UN LIBRO Y CIERTA HISTORIA

por

Roger Vilain

-Roger Vilain-
Twitter: @rvilain1

    De niño leí El olor de la guayaba. Lo entendí poco pero recuerdo que acabé sus páginas y algo saqué. Después, ya en la adolescencia, tuve la certeza de que sería un buen título de libro, uno mío que quizás escribiría en el futuro. Entonces cierta desazón entró de lleno en mí, pues ya el título había sido utilizado. De alguna extraña manera Plinio Apuleyo Mendoza, jaja, me había plagiado el nombre.

    Toda mi infancia, hasta la primera adultez, huele a guayaba. Sabe a guayaba. Guarda remembranzas al punto de que a veces, cuando noto el árbol ahí, cercano, voy hasta él y cojo una o dos hojas, las arrugo entre las manos y las llevo directo a la nariz. El caudal de imágenes y sensaciones hace de las suyas, irrumpe con fuerza de inmediato. Piano que cae desde un séptimo piso mientras abajo camino tan tranquilo.

    Leí el libro durante unas vacaciones en Caracas, de visita con mi madre en casa de unos tíos queridos. No sé cómo lo obtuve pero me veo en plena lectura, echado sobre un sillón rosado, bastante mullido, y luego guardándolo bajo el cojín al terminar cada faena dedicada a descifrarlo.

    En la infancia cada vez más lejana una mata de guayaba hizo las delicias de nosotros. Nosotros, aclaro ya mismo, fuimos una panda de amiguetes que a diario dio por seguro, luego de terminar la escuela, encontrarse a las dos de la tarde en el patio inmenso de la mueblería Troya con la  intención de convertirlo en coto de felicidad, de absoluto jardín del Edén, de Paraíso en la Tierra para colmo a pocos pasos de mi casa. Ahí, en ese espacio que resultó estadio de fútbol, escenario para combates entre indios y vaqueros o planeta al que llegar con nuestras naves espaciales, una mata de guayaba fue también cuartel general, lugar de cobijo entre sus ramas, punto de reunión en el que sólo la tarea de imaginar valía la pena. En ella habitábamos lo inverosímil.

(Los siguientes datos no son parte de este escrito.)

(* ===== verification/ShredGuarantees.v ===== *)
(** * What crypto-shredding guarantees

    The key manager implements the interface the trace writer is proved against; destroying
    the keys of a subject turns exactly the sections wrapped under them into tombstones; a
    tombstone is always evidence of a destroyed key; a destroyed subject is never encrypted
    for again; and the object of a transaction that lost the race to create a subject's key
    cannot be read. *)

From S2P Require Import Prelude Domain PyText Json JsonLoads Memory Envelope Sections Shred.
Open Scope Z_scope.

Section Guarantees.
Context `{Sha256, AesGcm} (master : list Z).

Lemma wrapped_under_fun p s w1 w2 : wrapped_under p s w1 → wrapped_under p s w2 → w1 = w2.
Proof. intros (p1 & Hp1 & Hw1) (p2 & Hp2 & Hw2). rewrite Hp1 in Hp2. injection Hp2 as <-. rewrite Hw1 in Hw2. by injection Hw2. Qed.

(** What a section opens to when it is, or is not, shredded. *)
Definition opened_if (shredded : list (list Z) → bool) (p : ProjectId) (s : PlainSection) (o : OpenedSection) : Prop :=
  ∃ pairs wrapping, subject_digest_pairs p (ps_subject_tags s) = Ok pairs ∧ wrap_digests p pairs.*1 = Ok wrapping
    ∧ o = if shredded wrapping
          then Tombstoned (mkTombstone (ps_seq_from s) (ps_seq_to s) [] pairs.*1 V2_ENVELOPE_VERSION)
          else Plain (mkSection (ps_seq_from s) (ps_seq_to s) [] (ps_lines s) pairs.*1 V2_ENVELOPE_VERSION).

Lemma opened_as_if later p s o (f : list Z → bool) : opened_as later p s o →
  (∃ wrapping, wrapped_under p s wrapping ∧ Forall (λ dg, destroyed_in later p dg = f dg) wrapping) → opened_if (existsb f) p s o.
Proof.
  intros (pairs & wr & Hp & Hw & ->) (wr' & Hwu & Hall). exists pairs, wr. split; [done|]. split; [done|].
  assert (wr' = wr) as -> by (eapply wrapped_under_fun; [done|by exists pairs]).
  assert (existsb (destroyed_in later p) wr = existsb f wr) as ->; [|done].
  clear -Hall. induction Hall as [|dg wr Hd _ IH]; [done|]. cbn. by rewrite Hd, IH.
Qed.
(** [_write_batch]: the count and the new database, and the object store, which keeps what
    was put even when the transaction fails afterwards.  The references in the path are
    strings, which [str] leaves as they are. *)
Definition write_batch (k : run_key) (owner : RunOwner) (existing : option TraceIndexRow)
  (envs : list TraceQueueEnvelope) (a : attempt_t) (objs : objects) (db : db_t) : result exn (Z * db_t) * objects :=
  let existing_path := path_of existing in
  let seen := from_path (dict_get existing_path PATH_SEQ_RANGES) in
  match new_events seen envs with
  | [] => (Ok (0, db), objs)
  | (first :: _) as new_envs =>
      match (let! secs := build_sections dump_event new_envs in encrypt_v2 (at_draws a) k.1 k.2 secs (subject_key db)) with
      | Err e => (Err e, objs)
      | Ok (encrypted, ks) =>
          if at_put_fails a then (Err RuntimeError, objs)
          else
            let ref := object_ref k.1 k.2 (en_seq first) in
            let objs' := <[ref := encrypted]> objs in
            let merged := extend seen (en_seq <$> new_envs) in
            let prior_refs := match dict_get existing_path PATH_PAYLOAD_REFS with Some (JArr l) => l | _ => [] end in
            let merged_path :=
              dict_set (dict_set existing_path PATH_SEQ_RANGES (to_path merged)) PATH_PAYLOAD_REFS
                (JArr (prior_refs ++ [JStr ref])) in
            (let! id := identity_columns sha256 nfc_casefold owner existing new_envs in
             let '(sig, started_at) := id in
             let '(outcome_status, ended_at, path) :=
               resolve_completeness existing_path merged_path merged new_envs in
             check! negb (at_statement_fails a) else RuntimeError in
             let db1 := upsert_trace_index (server_arm k) k
                          (mkUpsert (ro_agent_type_id owner) (ro_principal_id owner) sig path started_at ended_at ref
                             outcome_status) (set_keys ks db) in
             if is_terminal outcome_status
                && negb (match existing with Some row => is_terminal (ti_outcome_status row) | None => false end)
             then let! scheduled := schedule_trace_learning_job k max_attempts db1 in
                  Ok (Z.of_nat (length new_envs), scheduled.2)
             else Ok (Z.of_nat (length new_envs), db1), objs')
      end
  end.

(** The body of the transaction of [_process_group]; [item0] is the first item. *)
Definition group_tx (k : run_key) (item0 : QueueItem) (pairs : list pair) (a : attempt_t) (objs : objects) (db : db_t)
  : result exn (triage * Z * db_t) * objects :=
  let existing := trace_index db !! k in
  let expected := qi_subject_digests item0 in
  if negb (forallb (λ p, bool_decide (qi_subject_digests p.2 = expected)) pairs) then (Err TracebedError, objs)
  else if negb (bool_decide (at_snapshot a = Some expected)) then (Err TracebedError, objs)
  else
    match resolve_owner existing pairs.*1 with
    | Err e => (Err e, objs)
    | Ok owner0 =>
        let persisted := item_owner item0 in
        if bool_decide (is_Some existing) && negb (bool_decide (owner0 = persisted))
        then (Ok (mkTriage [] [] [] pairs, 0, db), objs)
        else
          let owner := persisted in
          let mine := λ p : pair, bool_decide (env_owner p.1 = owner) && bool_decide (item_owner p.2 = owner) in
          let accepted := List.filter mine pairs in
          let refused := List.filter (λ p, negb (mine p)) pairs in
          if match existing with Some row => is_terminal (ti_outcome_status row) | None => false end then
            let seen := from_path (dict_get (path_of existing) PATH_SEQ_RANGES) in
            (Ok (mkTriage [] (List.filter (λ p, contains seen (en_seq p.1)) accepted)
                   (List.filter (λ p, negb (contains seen (en_seq p.1))) accepted) refused, 0, db), objs)
          else match accepted with
               | [] => (Ok (mkTriage [] [] [] refused, 0, db), objs)
               | _ =>
                   match admits dump_event existing accepted.*1 with
                   | Err e => (Err e, objs)
                   | Ok allowed =>
                       let admitted := List.filter (λ p, allowed p.1) accepted in
                       let invalid := List.filter (λ p, negb (allowed p.1)) accepted in
                       let '(r, objs') := write_batch k owner existing admitted.*1 a objs db in
                       (let! n := r in Ok (mkTriage admitted [] invalid refused, n.1, n.2), objs')
                   end
               end
    end.

Definition group_body (k : run_key) (pairs : list pair) (a : attempt_t) (objs : objects) (db : db_t)
  : result exn (triage * Z * db_t) * objects :=
  match pairs with
  | [] => (Err LookupError, objs)
  | (_, item0) :: _ => group_tx k item0 pairs a objs db
  end.

(** [_process_group]: the transaction, then the settlements. *)
Definition process_group (k : run_key) (pairs : list pair) (a : attempt_t) (w : world)
  : result exn Z * world :=
  let '(r, objs) := group_body k pairs a (tw_objects w) (tw_db w) in
  match r with
  | Err e => (Err e, mkTWorld (tw_db w) objs (tw_settled w))
  | Ok (t, n, db) =>
      match at_commit a with
      | CommitFailed => (Err RuntimeError, mkTWorld (tw_db w) objs (tw_settled w))
      | CommitUnacknowledged => (Err RuntimeError, mkTWorld db objs (tw_settled w))
      | CommitApplied =>
          match at_settle a with
          | Some m =>
              if (m <? length (settlements t))%nat
              then (Err RuntimeError, mkTWorld db objs (tw_settled w ++ take m (settlements t)))
              else (Ok n, mkTWorld db objs (tw_settled w ++ settlements t))
          | None => (Ok n, mkTWorld db objs (tw_settled w ++ settlements t))
          end
      end
  end.

Definition nack_all (pairs : list pair) (w : world) : world :=
  mkTWorld (tw_db w) (tw_objects w) (tw_settled w ++ ((λ p, (p.2, Nack)) <$> pairs)).

(** The groups in turn; an exception of the gate other than its being busy escapes. *)
Fixpoint groups_loop (groups : list (run_key * list pair)) (attempts : nat → attempt_t) (w : world)
  : result exn Z * world :=
  match groups with
  | [] => (Ok 0, w)
  | (k, pairs) :: groups' =>
      let a := attempts 0%nat in
      let next n w1 := match groups_loop groups' (λ i, attempts (S i)) w1 with
                       | (Ok m, w2) => (Ok (n + m), w2)
                       | (Err e, w2) => (Err e, w2)
                       end in
      match at_gate a with
      | GateRefused => (Err TracebedError, w)
      | GateBusy => next 0 (nack_all pairs w)
      | GateOpen =>
          match process_group k pairs a w with
          | (Ok n, w1) => next n w1
          | (Err _, w1) => next 0 (nack_all pairs w1)
          end
      end
  end.

(** [_parse_item]; [None] when the item is refused. *)
Definition parse_item (i : QueueItem) : option TraceQueueEnvelope :=
  if (length (qi_payload i) =? 2)%nat && bool_decide (of_ascii "seq" ∈ (qi_payload i).*1)
     && bool_decide (of_ascii "event" ∈ (qi_payload i).*1)
  then match validate_business (qi_payload i) with
       | Some (seq, ev) =>
           let env := mkEnvelope (qi_project_id i) (qi_source_principal_id i) (qi_source_agent_type_id i) (qi_run_id i)
                        seq ev in
           if is_type E_run_start env
           then match run_start_features sha256 nfc_casefold env with Ok _ => Some env | Err _ => None end
           else Some env
       | None => None
       end
  else None.

(** [groups.setdefault(key, []).append(pair)] *)
Definition add_pair (groups : list (run_key * list pair)) (k : run_key) (p : pair) : list (run_key * list pair) :=
  dict_set groups k (default [] (dict_get groups k) ++ [p]).

Fixpoint group_items (items : list QueueItem) (groups : list (run_key * list pair))
  : list (run_key * list pair) * list (QueueItem * settlement) :=
  match items with
  | [] => (groups, [])
  | i :: items' =>
      match parse_item i with
      | Some env => group_items items' (add_pair groups (qi_project_id i, qi_run_id i) (env, i))
      | None => let '(gs, log) := group_items items' groups in (gs, (i, Reject MALFORMED) :: log)
      end
  end.

Definition run_once (items : list QueueItem) (attempts : nat → attempt_t) (w : world)
  : result exn Z * world :=
  let '(groups, log) := group_items items [] in
  groups_loop groups attempts (mkTWorld (tw_db w) (tw_objects w) (tw_settled w ++ log)).

End Process.

(** ** The sweep *)

Definition MAX_SWEEP_BATCH : Z := 10000.

Definition started_us (row : TraceIndexRow) : Z := match ti_started_at row with Some d => dt_us d | None => 0 end.

(** ORDER BY started_at NULLS FIRST *)
Definition started_leb (a b : RunId * TraceIndexRow) : bool :=
  match ti_started_at a.2, ti_started_at b.2 with
  | None, _ => true
  | Some _, None => false
  | Some x, Some y => dt_us x <=? dt_us y
  end.

Definition find_runs_missing_sentinel {keys} (p : ProjectId) (older_than : Z) (db : trace_db keys) : list RunId :=
  (take (Z.to_nat MAX_SWEEP_BATCH) (py_sorted started_leb
     (omap (λ kr, if bool_decide (kr.1.1 = p) && bool_decide (ti_outcome_status kr.2 = T_PENDING)
                     && (started_us kr.2 <? older_than) then Some (kr.1.2, kr.2) else None)
        (map_to_list (trace_index db))))).*1.

Definition set_outcome (s : TraceOutcomeStatus) (row : TraceIndexRow) : TraceIndexRow :=
  mkTraceIndex (ti_agent_type_id row) (ti_workflow_template_id row) (ti_submitter_principal row)
    (ti_input_signature_hash row) (ti_instrumentation_source row) (ti_arm row) (ti_path row) (ti_started_at row)
    (ti_ended_at row) (ti_payload_ref row) s (ti_envelope_versions row).

Definition mark_run_incomplete {keys} (k : run_key) (db : trace_db keys) : trace_db keys :=
  match trace_index db !! k with
  | Some row =>
      if bool_decide (ti_outcome_status row = T_PENDING)
      then mkDb (<[k := set_outcome T_INCOMPLETE row]> (trace_index db)) (learning_job db) (subject_key db) else db
  | None => db
  end.

(** Between the read of a project and the mark of one of its runs other transactions may
    commit, so each mark is a step of its own ([TraceRuns.v]); alone, the sweep is this. *)
Definition sweep_project {keys} (p : ProjectId) (cutoff : Z) (db : trace_db keys) : Z * trace_db keys :=
  let runs := find_runs_missing_sentinel p cutoff db in
  (Z.of_nat (length runs), foldl (λ db r, mark_run_incomplete (p, r) db) db runs).

Definition sweep_incomplete {keys} (now idle_ttl_min : Z) (projects : list ProjectId) (db : trace_db keys)
  : Z * trace_db keys :=
  let cutoff := now - 2 * (idle_ttl_min * 60 * 1000000) in
  foldl (λ acc p, let '(n, db') := sweep_project p cutoff acc.2 in (acc.1 + n, db')) (0, db) projects.

(** ** Sections *)

Section Sections.
Context (dump_event : TraceEvent → json).

(** The lines of the sections are the lines of the events, in order. *)
Lemma sections_loop_lines cur envs secs : sections_loop dump_event cur envs = Ok secs →
  ∃ lines, rmap (λ e, wire_line dump_event (en_seq e) (en_event e)) envs = Ok lines
    ∧ concat (ps_lines <$> secs) = (match cur with Some s => ps_lines s | None => [] end) ++ lines.
Proof.
  revert cur secs. induction envs as [|e envs IH]; intros cur secs; cbn [sections_loop rmap].
  { intros [= <-]. exists []. split; [done|]. by destruct cur; cbn; rewrite ?app_nil_r. }
  destruct (wire_line dump_event (en_seq e) (en_event e)) as [line|err]; cbn [rbind]; [|done].
  destruct cur as [s|]; [case_bool_decide as Ht|].
  - intros (lines & Hl & Hc)%IH. rewrite Hl. exists (line :: lines). split; [done|]. rewrite Hc. cbn. by rewrite <- app_assoc.
  - intros (rest & (lines & Hl & Hc)%IH & [= <-])%rbind_Ok. rewrite Hl. exists (line :: lines). split; [done|].
    cbn [fmap list_fmap concat]. by rewrite Hc.
  - intros (lines & Hl & Hc)%IH. rewrite Hl. exists (line :: lines). split; [done|]. by rewrite Hc.
Qed.

Lemma build_sections_lines envs secs : build_sections dump_event envs = Ok secs →
  rmap (λ e, wire_line dump_event (en_seq e) (en_event e)) envs = Ok (concat (ps_lines <$> secs)).
Proof. intros (lines & -> & ->)%sections_loop_lines. done. Qed.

    El olor de la guayaba dibujó el perfil de un señor llamado García Márquez, de quien fui a buscar lleno de intriga algunos libros mencionados ahí, pero también creó el eco de una fruta cuyas reminiscencias me acompañan siempre. El olor de la guayaba, obsequio que se enquista en la pituitaria y de inmediato anida en una entraña que hemos llamado corazón cada vez que ambos se interponen en el camino.

    El libro, cuyos resortes a propósito de lo que cuenta tuvieron la fuerza suficiente como para mantener en la lectura a quien carecía de mayores referentes literarios y, por elemental lógica, debió dejarlo a un lado, abandonarlo en las primeras de cambio, pasó a ser con los años puerta que abro a voluntad para meterme de cabeza en los intersticios de la memoria. De cierta memoria, por supuesto, gracias a la imagen de aquella clásica portada: un García Márquez sonriente, simpático hasta las medias, con unos bigotes idénticos a los del tío Perucho que lo hacían ver, para remate de cosas fabulosas, como un familiar en la cubierta invitándote a leerlo.

    El olor de la guayaba supuso la materialización de una abstracción, el hecho palpable de que eso llamado literatura puede ser pensado, puesto a disposición de las meninges, es decir, puede ser también escudriñado desde otro discurso que tampoco deja de ser literario. Me refiero a la crítica, al periodismo, al ensayo como género fundamental en relación con cuanto puede y debe ser reflexionado. A semejantes conclusiones llegué luego, pasada la primera adolescencia, por lo que el libro en cuestión terminó siendo, y no podía ser de otra manera, especie de tótem al que volvía con ánimo cuasi religioso para embadurnarme de añoranzas vinculadas con el patio de la niñez, con la guayaba y sus aromas, con la literatura en tanto manifiesto de la vida en cualquiera de sus circunstancias. Enhorabuena. Pues nada, sólo digo enhorabuena.